Stored data
[Start of Attachment]

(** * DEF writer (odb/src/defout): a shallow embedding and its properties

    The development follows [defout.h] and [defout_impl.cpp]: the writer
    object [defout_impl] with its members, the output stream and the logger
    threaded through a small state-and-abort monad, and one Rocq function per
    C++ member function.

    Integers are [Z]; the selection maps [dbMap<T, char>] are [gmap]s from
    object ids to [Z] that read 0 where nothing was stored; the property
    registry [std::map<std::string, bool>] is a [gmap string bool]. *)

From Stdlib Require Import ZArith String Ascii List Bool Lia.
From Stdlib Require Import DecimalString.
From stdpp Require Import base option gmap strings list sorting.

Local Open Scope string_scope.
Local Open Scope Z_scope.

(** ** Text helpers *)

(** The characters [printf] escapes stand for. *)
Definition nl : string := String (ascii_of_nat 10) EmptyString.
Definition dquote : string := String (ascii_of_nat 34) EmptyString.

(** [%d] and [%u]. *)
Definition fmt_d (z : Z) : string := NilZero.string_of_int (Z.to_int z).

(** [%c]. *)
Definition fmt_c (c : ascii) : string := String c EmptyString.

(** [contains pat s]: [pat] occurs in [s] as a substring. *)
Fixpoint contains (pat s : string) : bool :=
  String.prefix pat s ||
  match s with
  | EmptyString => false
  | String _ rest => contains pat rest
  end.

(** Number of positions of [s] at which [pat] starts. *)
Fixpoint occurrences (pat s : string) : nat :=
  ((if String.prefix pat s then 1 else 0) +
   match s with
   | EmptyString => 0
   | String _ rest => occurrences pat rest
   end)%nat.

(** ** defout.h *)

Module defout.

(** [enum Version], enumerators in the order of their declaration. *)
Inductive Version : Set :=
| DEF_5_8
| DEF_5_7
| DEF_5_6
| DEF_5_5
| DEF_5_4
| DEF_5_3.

[End of Attachment]

How to complete this task
Each line above from the one with "C++ member function." up to and including the one with "registry [std::map<std::string, bool>]" must be set down exactly, and no line outside that span may appear.

Output of the task
    C++ member function.

    Integers are [Z]; the selection maps [dbMap<T, char>] are [gmap]s from
    object ids to [Z] that read 0 where nothing was stored; the property
    registry [std::map<std::string, bool>] is a [gmap string bool]. *)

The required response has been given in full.